The outline of a faded ring on the back pocket of a pair of jeans is often a telltale sign of a bad habit that, for some, lasts a lifetime.
But for Dave Holt of Whitehall, chewing tobacco had a shelf life and he knew the expiration date was up when his doctor informed him he had lymphoma.
Not that quitting was that easy for him; even with the sinister diagnosis hanging over him, Holt struggled to let go of the addiction. After packing a can of chew with him for over 45 years, he had a major adjustment to make.
When smokers quit, they tend to miss the ritual as much as the act. For chewers, it isn’t much different. Holt missed his Skoal and “feeling something in his lip,” but after his cancer battle and months of chemotherapy, he knew it was a battle he didn’t want to see play out again.
During his 5-6 hour chemotherapy treatments, he had a lot ot time to sit and think. And that is what he did. He thought about how to make a product that could prevent others from facing the same fate. “I didn’t want anyone else to have to suffer through what I did,” he said.
They say necessity is the mother of all invention, and so Holt got to work. Inspired by his rural background and circumstance, he created a tobaccoless product made from ground alfalfa leaves right from his own ranch near Whitehall. Alfalfa wasn’t the only thing he tried. His formulations ranged from coffee grounds to barley, to oats and everything in between. “If I could find it, I chewed it,” he explained. Time and time again he kept going back to alfalfa. As a former agriculture teacher, he knew of the health benefits of alfalfa and decided to move forward with an alfalfa based chew. It was a labor of love that took almost four years. The efforts led to a product that was almost as good as the real thing, according to Holt.
Holt Alfalfa Chew retails for around $5 a can, comparable to the price of a can of traditional chew. The product is gaining popularity and what was once a 12 can a day operation has grown into a nationwide phenomenon and requiring production of up to 600 cans a day. The formula combines alfalfa leaves with water, honey, peppermint, vitamin C, and cayenne pepper. Its popularity has skyrocketed, something Holt attributes to its unique differences from other tobaccoless products on the market. It is “designed for health,” he says.
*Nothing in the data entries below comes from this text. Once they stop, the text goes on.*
Lemma sample_events_wf : Forall wf_event sample_events.
Proof.
  assert (Hb : ∀ e, 0 ≤ ev_ts e < 2 ^ 32 → is_byte (ev_id e) →
    forallb (λ c, (0 <=? c) && (c <? 256)) (ev_payload e) = true → framed (ev_id e) (ev_payload e) → wf_event e)
    by (intros; split_and!; [lia|lia|done|by apply sample_bytes|done]).
  assert (H0 : is_byte 0) by (unfold is_byte; lia).
  assert (Hns : 0 ≤ 0 < 65536) by lia.
  refine (Forall_cons_2 _ _ _ _ (Forall_cons_2 _ _ _ _ (Forall_cons_2 _ _ _ _
    (Forall_cons_2 _ _ _ _ (Forall_cons_2 _ _ _ _ (Forall_nil_2 _))))));
    (apply Hb; [cbn [ev_ts]; lia|vm_compute; split; [discriminate|reflexivity]|vm_compute; reflexivity|]);
    cbn [ev_id ev_payload].
  - exact (framed_stack EV_SAMPLE SAMPLE_NK (le_split 2 7 ++ zeros 29) 0 []
      (le_split 8 4100 ++ zeros 24) 0 [] 0 [] (or_introl (conj eq_refl eq_refl))
      eq_refl H0 eq_refl eq_refl H0 eq_refl Hns eq_refl).
  - by apply (sample_fixed _ _ 21).
  - by apply (sample_fixed _ _ 22).
  - by apply (sample_fixed _ _ 20).
  - exact (framed_stack EV_WAIT WAIT_NK (le_split 2 5 ++ [2] ++ zeros 8 ++ le_split 4 300000 ++
      le_split 2 9 ++ le_split 8 3 ++ zeros 24) 0 [] (zeros 8 ++ le_split 8 8200 ++ zeros 16) 0 [] 0 [] (or_intror (conj eq_refl eq_refl))
      eq_refl H0 eq_refl eq_refl H0 eq_refl Hns eq_refl).
Qed.

Lemma sample_recorded : Forall2 recorded (take (nchans sample_prof) (chan sample_prof)) [sample_events].
Proof.
  constructor; [|constructor]. exists sample_tail. split_and!; [apply sample_events_wf| | |done].
  - exists (mkEvent 600 EV_STATS (zeros 8)), 3%nat. split_and!; [|vm_compute; lia|done].
    split_and!; cbn [ev_ts]; [lia|lia|vm_compute; split; [discriminate|reflexivity]| |].
    + by apply sample_bytes.
    + by apply (sample_fixed _ _ 24).
  - by apply sample_bytes.
Qed.

Lemma trace_walks_are_safe_witness :
  Forall (Forall is_byte) (chan sample_prof) ∧ is_Some (prof_parse sample_prof 4096 1 zero_result).
Proof.
  assert (Hb : Forall (Forall is_byte) (chan sample_prof)).
  { constructor; [by apply sample_bytes|]. apply Forall_replicate. constructor. }
  split; [exact Hb|]. exact (proj1 (trace_walks_are_safe sample_prof 4096 1 zero_result 20 21 Hb)).
Defined.

Lemma prof_analyse_reports_witness : ∃ r, prof_analyse sample_prof 4096 = Some r ∧
  first_report sample_prof 4096 sample_events r.
Proof.
  destruct (prof_analyse_reports sample_prof 4096 [sample_events] sample_recorded) as (r & Hr & Hf & _).
  exists r. change (concat [sample_events]) with (sample_events ++ []) in Hf.
  rewrite app_nil_r in Hf. exact (conj Hr Hf).
Defined.

Lemma busy_loop_attributed_judges_witness : ∃ r, prof_analyse sample_prof 4096 = Some r ∧
  verdict (busy_loop_attributed 0 r) false.
Proof.
  refine (busy_loop_attributed_judges sample_prof 4096 [sample_events] sample_recorded _).
  vm_compute. reflexivity.
Defined.

Definition sample_result : prof_result_t := default zero_result (prof_analyse sample_prof 4096).

Lemma blocked_send_attributed_sound_witness :
  passes (blocked_send_attributed 0 sample_result sample_prof 8192 9) initial_world ∧
  ∃ s rc wt wk, s ∈ sample_events ∧ rc ∈ sample_events ∧ wt ∈ sample_events ∧ wk ∈ sample_events.
Proof.
  assert (Hp : passes (blocked_send_attributed 0 sample_result sample_prof 8192 9) initial_world)
    by (vm_compute; reflexivity).
  split; [exact Hp|].
  assert (Hr : prof_analyse sample_prof 4096 = Some sample_result) by (vm_compute; reflexivity).
  destruct (blocked_send_attributed_sound sample_prof 4096 [sample_events] 8192 9 initial_world
    sample_recorded eq_refl sample_result Hr Hp) as (s & rc & wt & wk & Hs & Hrc & Hwt & Hwk & _).
  change (concat [sample_events]) with (sample_events ++ []) in *. rewrite app_nil_r in *.
  exact (ex_intro _ s (ex_intro _ rc (ex_intro _ wt
    (ex_intro _ wk (conj Hs (conj Hrc (conj Hwt Hwk))))))).
Defined.
End sample_trace.

(** A kernel with one read of three bytes left in channel 0. *)
#[local] Instance small_perf : Perf := {|
  kernel := bool;
  perf_read := λ k c, if k && (c =? 0)%nat then ((3, [1; 2; 3]), false) else ((0, []), k);
  alloc := λ k _, (true, k) |}.
#[local] Instance small_perf_laws : PerfLaws.
Proof.
  split. intros [] [|c] got data k'; simpl; intros [= <- <- <-] ?; simpl; lia.
Qed.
All natural and Montana made ingredients don’t hurt either. It is so safe, he says, kids can buy it over the counter. The Montana Tobacco Prevention Coalition is teaming up with the Holts to spread the message about quitting, he said.
Locally, Brud Smith and County Commissioner Leonard Wortman have tried it and used it to quit chewing tobacco. Smith said he was more of a casual user of chew over the last 10-15 years, never buying his own chew, but always bumming it off of someone. Now he says he doesn’t have to do that anymore.
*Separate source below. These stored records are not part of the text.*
Lemma monitor_round_watched w m :
  0 ≤ dumps w ≤ STORM_MAX_DUMPS →
  wp (monitor_round worker self start watchdog w) (λ r m', ∀ w', r = inr w' → watched w m w' m') m.
Proof.
  intros Hd. unfold monitor_round. apply wp_bind, wp_call. intros _ o0 _.
  apply wp_bind, wp_call. intros [[res status] e] o1 _. case_match.
  { apply wp_bind, wp_call. intros now o2 _. apply wp_bind, wp_say, wp_bind, wp_sayWhen; [done|].
    intros m' _ _. by apply wp_ret. }
  case_match; [by apply wp_bind, wp_say, wp_ret|].
  apply wp_bind, wp_snapshot. cbn [m_log]. intros [[n snap] wd] m1 Ha1.
  apply wp_bind, wp_note_kids. cbn. intros w2 m2 Ha2 Hk Hdu Hsame.
  apply wp_bind, wp_call. intros now o3 _. apply wp_bind, wp_sayWhen; [done|].
  intros m4 _ Ha4. set (w3 := if STORM_TICK_SECS <=? u64 (now - lastTick w2)
    then mkWatch (lastProgress w2) now (dumps w2) (maxKid w2) (w_statics w2) else w2).
  assert (Hw3 : dumps w3 = dumps w2 ∧ maxKid w3 = maxKid w2) by (subst w3; by case_match).
  destruct Hw3 as [Hd3 Hk3]. clearbody w3.
  assert (Ha : adds 0 m m4).
  { eapply (adds_trans 0 0); [apply (adds_refl m o1)|]. eapply (adds_trans 0 0); [done|].
    eapply (adds_trans 0 0); [done|]. eapply (adds_trans 0 0); [apply adds_refl|done]. }
  assert (Hsame' : maxKid w3 = maxKid w → dumps w3 = dumps w).
  { rewrite Hk3, Hd3. intros E. specialize (Hsame E). by subst w2. }
  assert (Hb3 : 0 ≤ dumps w3 ≤ STORM_MAX_DUMPS) by (rewrite Hd3; unfold STORM_MAX_DUMPS in *; lia).
  case_match eqn:Eq.
  { apply wp_ret. intros w' [= <-]. destruct Ha as [Hr Hh].
    split_and!; [lia|lia|lia|done|intros E; specialize (Hsame' E); lia]. }
  apply orb_false_iff in Eq as [Eq1%Z.ltb_ge Eq2%Z.leb_gt].
  assert (Hround : u64 (dumps w3 + 1) = dumps w3 + 1)
    by (apply uwrap_small; unfold STORM_MAX_DUMPS in *; lia). rewrite Hround.
  apply wp_bind, wp_hangs; [done|lia|]. intros m5 Ha5.
  apply wp_bind, wp_dumpAll. intros st m6 Ha6. apply wp_bind.
  eapply (wp_mono _ (λ _ m', adds 0 m6 m')).
  { case_match; [|by apply wp_kill_kids]. apply wp_bind, wp_call. intros rc o7 _. apply wp_say.
    by apply (adds_say (R_poke worker rc) (mkMachine o7 (m_log m6))). }
  intros _ m7 Ha7. apply wp_bind, wp_call. intros now2 o8 _. apply wp_bind, wp_sayWhen; [done|].
  intros m9 _ Ha9. apply wp_ret. intros w' [= <-]. cbn.
  assert (Hall : adds 1 m m9).
  { eapply (adds_trans 0 1); [exact Ha|]. eapply (adds_trans 0 1); [exact Ha5|].
    eapply (adds_trans 1 0); [exact Ha6|]. eapply (adds_trans 0 0); [exact Ha7|].
    eapply (adds_trans 0 0); [apply adds_refl|exact Ha9]. }
  destruct Hall as [Hr Hh]. split_and!; cbn; [lia|lia|lia|done|intros E; specialize (Hsame' E); lia].
Qed.

(** The monitor recovers sparingly: it reports a hang only after a full quiet window of the
    watchdog's length, in one of at most three rounds, and while no new child of the worker
    appears it makes at most three recoveries, however long it watches. *)
Theorem monitor_recovers_sparingly fuel w m w' m' :
  0 ≤ dumps w ≤ STORM_MAX_DUMPS →
  monitor_loop fuel worker self start watchdog w m = (inr w', m') →
  (Forall hang_ok (m_log m) → Forall hang_ok (m_log m')) ∧ 0 ≤ dumps w' ≤ STORM_MAX_DUMPS ∧
  (maxKid w' = maxKid w → recoveries (m_log m') - recoveries (m_log m) ≤ STORM_MAX_DUMPS).
Proof.
  intros Hd Hrun. enough (watched w m w' m') as (_ & Hb & Hh & Hr).
  { split_and!; [done|lia|lia|]. intros E. specialize (Hr E). unfold STORM_MAX_DUMPS in *. lia. }
  revert w m Hd Hrun. induction fuel as [|fuel IH]; intros w m Hd Hrun; cbn [monitor_loop] in Hrun.
  { injection Hrun as <- <-. split_and!; [lia|lia|lia|done|lia]. }
  unfold mbind, P_bind in Hrun. pose proof (monitor_round_watched w m Hd) as Hw. unfold wp in Hw.
  destruct (monitor_round worker self start watchdog w m) as [[code|w1] m1]; [done|].
  cbn [fst snd] in Hw. destruct (Hw w1 eq_refl) as (Hk1 & Hb1 & Hh1 & Hr1).
  destruct (IH w1 m1 Hb1 Hrun) as (Hk2 & Hb2 & Hh2 & Hr2).
  split_and!; [lia|lia|lia|auto|]. intros E. assert (maxKid w1 = maxKid w) as E1 by lia.
  rewrite Hr2 by lia. rewrite Hr1 by done. lia.
Qed.
End monitoring.

(** ** The command line *)

Lemma strtoul10_decimal n : 0 ≤ n < 2 ^ 64 → strtoul10 (decimal n) = n.
Proof.
  intros Hn. destruct (decimal_digits n Hn) as (k & _ & _ & Hk & E).
  assert (Hall : ∀ s, Forall is_digit s → leading_digits s = s).
  { induction 1 as [|x s Hx _ IH]; [done|]. cbn [leading_digits]. unfold is_digit_char, is_digit in *.
    rewrite (proj2 (Z.leb_le _ _)), (proj2 (Z.leb_le _ _)) by lia. by rewrite IH. }
  pose proof (digits_down_digits k n) as Hd. pose proof (dec_value_decimal n Hn) as Hv. rewrite E in *.
  destruct (digits_down k n) as [|x s] eqn:Ed; [by destruct k|]. unfold strtoul10. cbn [skip_spaces].
  assert (Hx : 48 ≤ x ≤ 57) by by apply Forall_cons in Hd as [? _].
  assert (is_space x = false) as -> by (unfold is_space; lia).
  rewrite (proj2 (Z.eqb_neq x 45)), (proj2 (Z.eqb_neq x 43)) by lia. rewrite Hall, Hv by done.
  by rewrite (proj2 (Z.leb_gt _ _)) by lia.
Qed.

(** Options as a user gives them. *)
Inductive storm_item := I_p (n : Z) | I_w (n : Z) | I_f | I_t | I_n.

Definition item_args (i : storm_item) : list (list Z) :=
  match i with
  | I_p n => [str "-p"; decimal n] | I_w n => [str "-w"; decimal n]
  | I_f => [str "-f"] | I_t => [str "-t"] | I_n => [str "-n"]
  end.
Definition item_ok (i : storm_item) : Prop :=
  match i with
  | I_p n => 1 ≤ n ≤ Z.of_nat SPAWN_MAX_PARALLEL | I_w n => 0 ≤ n ≤ STORM_WATCHDOG_MAX | _ => True
  end.

Definition get_p (i : storm_item) : option Z := match i with I_p n => Some n | _ => None end.
Definition get_w (i : storm_item) : option Z := match i with I_w n => Some n | _ => None end.
Definition is_f (i : storm_item) : bool := match i with I_f => true | _ => false end.
Definition is_t (i : storm_item) : bool := match i with I_t | I_f => true | _ => false end.
Definition is_n (i : storm_item) : bool := match i with I_n => true | _ => false end.

(** The options a list of items asks for, [argi] being the first argument. *)
Definition asked (argi : nat) (items : list storm_item) : storm_opts :=
  mkOpts (default 1 (last (omap get_p items))) (default STORM_WATCHDOG_DEFAULT (last (omap get_w items)))
    (existsb is_f items) (existsb is_t items) (existsb is_n items)
    (argi + length (items ≫= item_args)).

Lemma option_at_here pre x rest k s :
  option_at (pre ++ x :: rest) (length pre) k s = (k <? S (length rest))%nat && bool_decide (x = s).
Proof.
  unfold option_at. rewrite length_app, lookup_app_r, Nat.sub_diag by lia. simpl length. f_equal.
  - apply eq_bool_prop_intro. rewrite !Is_true_true, !Nat.ltb_lt. lia.
  - apply bool_decide_ext. simpl. split; [by intros [= ->]|by intros ->].
Qed.

Lemma option_at_second a x rest k s :
  option_at (a :: x :: rest) 1 k s = (k <? S (length rest))%nat && bool_decide (x = s).
Proof. exact (option_at_here [a] x rest k s). Qed.

(** One option at the front of the arguments. *)
Lemma storm_options_item fuel pre i rest o :
  item_ok i → (1 ≤ length rest)%nat → o_argi o = length pre →
  storm_options (S fuel) (pre ++ item_args i ++ rest) o =
  storm_options fuel (pre ++ item_args i ++ rest)
    (mkOpts (default (o_parallel o) (get_p i)) (default (o_watchdog o) (get_w i))
       (o_useFork o || is_f i) (o_tags o || is_t i) (o_noTags o || is_n i)
       (length (pre ++ item_args i))).
Proof.
  intros Hi Hr Ho. cbn [storm_options]. rewrite Ho. rewrite length_app.
  assert (Hnext : ∀ x y, (pre ++ [x; y] ++ rest) !! S (length pre) = Some y).
  { intros x y. rewrite lookup_app_r by lia. by replace (S (length pre) - length pre)%nat with 1%nat by lia. }
  assert (Hlen : (1 <? S (length rest))%nat = true) by (apply Nat.ltb_lt; lia).
  destruct i as [n|n| | |]; cbn [item_args app length get_p get_w is_f is_t is_n item_ok] in *;
    rewrite !option_at_here, ?orb_true_r, ?orb_false_r; cbn [length].
  - cbn [Nat.ltb Nat.leb andb]. rewrite bool_decide_true by done. cbn [app] in Hnext. rewrite Hnext.
    cbn [default]. unfold SPAWN_MAX_PARALLEL in *. cbn [id]. rewrite strtoul10_decimal by lia.
    rewrite (proj2 (Z.eqb_neq n 0)), (proj2 (Z.ltb_ge _ _)) by lia. done.
  - cbn [Nat.ltb Nat.leb andb]. rewrite bool_decide_false, bool_decide_true by done.
    cbn [app] in Hnext. rewrite Hnext. cbn [default id]. unfold STORM_WATCHDOG_MAX in *.
    rewrite strtoul10_decimal by lia. rewrite (proj2 (Z.ltb_ge _ _)) by lia. done.
  - rewrite Hlen. cbn [Nat.ltb Nat.leb andb].
    rewrite bool_decide_false, bool_decide_false, bool_decide_true by done. done.
  - rewrite Hlen. cbn [Nat.ltb Nat.leb andb].
    rewrite bool_decide_false, bool_decide_false, bool_decide_false, bool_decide_true by done. done.
  - rewrite Hlen. cbn [Nat.ltb Nat.leb andb].
    rewrite bool_decide_false, bool_decide_false, bool_decide_false, bool_decide_false, bool_decide_true
      by done. done.
Qed.

Lemma last_omap_cons {A} (f : storm_item → option A) i items d :
  default (default d (f i)) (last (omap f items)) = default d (last (omap f (i :: items))).
Proof.
  cbn [omap list_omap]. destruct (f i) as [x|]; [|done]. rewrite last_cons.
  by destruct (last (omap f items)).
Qed.

(** Not an option: the number of launches ends the options. *)
Lemma storm_options_end fuel pre it path args o :
  0 ≤ it < 2 ^ 64 → o_argi o = length pre →
  storm_options (S fuel) (pre ++ decimal it :: path :: args) o = Some (inr o).
Proof.
  intros Hit Ho. cbn [storm_options]. rewrite Ho, !option_at_here.
  destruct (decimal_digits it Hit) as (k & _ & _ & _ & E). pose proof (digits_down_digits k it) as Hd.
  assert (Hne : ∀ c, bool_decide (decimal it = 45 :: c) = false).
  { intros c. apply bool_decide_false. rewrite E. intros E'. rewrite E' in Hd.
    apply Forall_cons in Hd as [Hd _]. unfold is_digit in Hd. lia. }
  change (str "-p") with (45 :: str "p"). change (str "-w") with (45 :: str "w").
  change (str "-f") with (45 :: str "f"). change (str "-t") with (45 :: str "t").
  change (str "-n") with (45 :: str "n"). rewrite !Hne, !andb_false_r. done.
Qed.

Lemma storm_options_items items fuel pre it path args o :
  Forall item_ok items → 0 ≤ it < 2 ^ 64 → o_argi o = length pre → (length items < fuel)%nat →
  storm_options fuel (pre ++ (items ≫= item_args) ++ decimal it :: path :: args) o =
  Some (inr (mkOpts (default (o_parallel o) (last (omap get_p items)))
    (default (o_watchdog o) (last (omap get_w items)))
    (o_useFork o || existsb is_f items) (o_tags o || existsb is_t items) (o_noTags o || existsb is_n items)
    (length (pre ++ (items ≫= item_args))))).
Proof.
  intros Hi Hit. revert fuel pre o. induction Hi as [|i items Hi _ IH]; intros fuel pre o Ho Hf.
  { destruct fuel as [|fuel]; [simpl in Hf; lia|]. change ([] ≫= item_args) with (@nil (list Z)). cbn [app].
    rewrite storm_options_end by done. rewrite app_nil_r, !orb_false_r. destruct o. simpl in *. by subst. }
  destruct fuel as [|fuel]; [simpl in Hf; lia|]. rewrite bind_cons, <- app_assoc.
  rewrite storm_options_item; [|done|rewrite length_app; simpl; lia|done].
  rewrite (app_assoc pre). rewrite IH by (done || simpl in *; lia). cbn [o_parallel o_watchdog o_useFork o_tags o_noTags].
  rewrite !last_omap_cons. cbn [existsb]. rewrite !orb_assoc. by rewrite <- app_assoc.
Qed.

Lemma length_bind_items items : (length items ≤ length (items ≫= item_args))%nat.
Proof.
  induction items as [|i items IH]; [done|]. rewrite bind_cons, length_app. destruct i; simpl; lia.
Qed.

(** A command line of spawn-storm, or of the worker it runs. *)
Definition storm_command (worker : bool) (prog : list Z) (items : list storm_item) (it : Z)
    (path : list Z) (args : list (list Z)) : list (list Z) :=
  prog :: (if worker then [STORM_WORKER_ARG] else []) ++
  (items ≫= item_args) ++ decimal it :: path :: args.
Wortman said that he chewed for around 30 years, “maybe longer.” He had quit for about a year and said this desire for a chew was as bad a year later as it was the day he quit. He was at a rodeo and bumped into Holt who gave him a few cans of his alfalfa chew and he never opened another can of Copenhagen again, he said. “It just worked. The cravings went away. I think it is a great product,” said Wortman. Men aren’t the only target customers, though. “Little old ladies love this as tea. You can mix it with honey and drink it. It is kind of funny to see them walking around with cans of chew,” Holt said laughing. “Even dentists I know are recommending this,” he added.
There has been so much positive feedback on the alfalfa based product that there has been talk of building a factory locally to produce Holt Alfalfa Chew. The herbal snuff touts its Montana roots right on the label. Locally, L & P Grocery and the Montana City Store stock the herbal concoction, but it is also available for order online at With this tobacco free product hitting the shelves, Holt says it might be a good time to spit out your dip and try something natural that could help you kick the habit for good. “The timing has never been better to quit,” he says.